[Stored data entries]
+---+

(** * GivingForward nonprofit database: ingestion, storage, search, statistics

    A shallow embedding of [app/irs_processor.py], [app/database.py] and the
    search endpoint of [app/main.py], together with the properties the
    specification states about them.

    Conventions.
    - Python [str] is Rocq [string], one [ascii] per character: the texts
      are those whose characters lie below U+0100.
    - A Python [dict] with string keys is a [gmap string _]; [d.get(k)] is
      [d !! k] and [d.get(k, v)] is [default v (d !! k)].
    - A Python function that may raise returns a [result].
    - The SQLite tables are lists of rows in insertion order; the SQL text the
      code assembles is kept as a small syntax tree with positional [?]
      parameters and is run by an evaluator. *)

From Stdlib Require Import ZArith Lia Ascii String.
From Stdlib Require OrderedTypeEx.
From stdpp Require Import gmap strings list fin_maps pretty sorting.

Open Scope string_scope.
Open Scope Z_scope.
Open Scope list_scope.

(** ** Python strings *)

Module PyStr.

(** [str.isspace] of one character.  Below U+0100 Python counts as
    whitespace TAB, LF, VT, FF, CR, FS, GS, RS, US, the space, NEL (U+0085)
    and the no-break space (U+00A0). *)
Definition isspace (c : ascii) : bool :=
  let n := nat_of_ascii c in
  ((9 <=? n)%nat && (n <=? 13)%nat) || ((28 <=? n)%nat && (n <=? 32)%nat)
  || (n =? 133)%nat || (n =? 160)%nat.

Fixpoint lstrip (s : string) : string :=
  match s with
  | EmptyString => EmptyString
  | String c s' => if isspace c then lstrip s' else s
  end.

Fixpoint rstrip (s : string) : string :=
  match s with
  | EmptyString => EmptyString
  | String c s' =>
      match rstrip s' with
      | EmptyString => if isspace c then EmptyString else String c EmptyString
      | r => String c r
      end
  end.

(** [s.strip()] *)
Definition strip (s : string) : string := rstrip (lstrip s).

+---+

• [Activity]:
For this exercise, output exactly the lines above from the line with "(** ** Python strings *)" to the line with "((9 <=? n)%nat", counting both, and leave out the rest.

• [Your response]:
(** ** Python strings *)

Module PyStr.

(** [str.isspace] of one character.  Below U+0100 Python counts as
    whitespace TAB, LF, VT, FF, CR, FS, GS, RS, US, the space, NEL (U+0085)
    and the no-break space (U+00A0). *)
Definition isspace (c : ascii) : bool :=
  let n := nat_of_ascii c in
  ((9 <=? n)%nat && (n <=? 13)%nat) || ((28 <=? n)%nat && (n <=? 32)%nat)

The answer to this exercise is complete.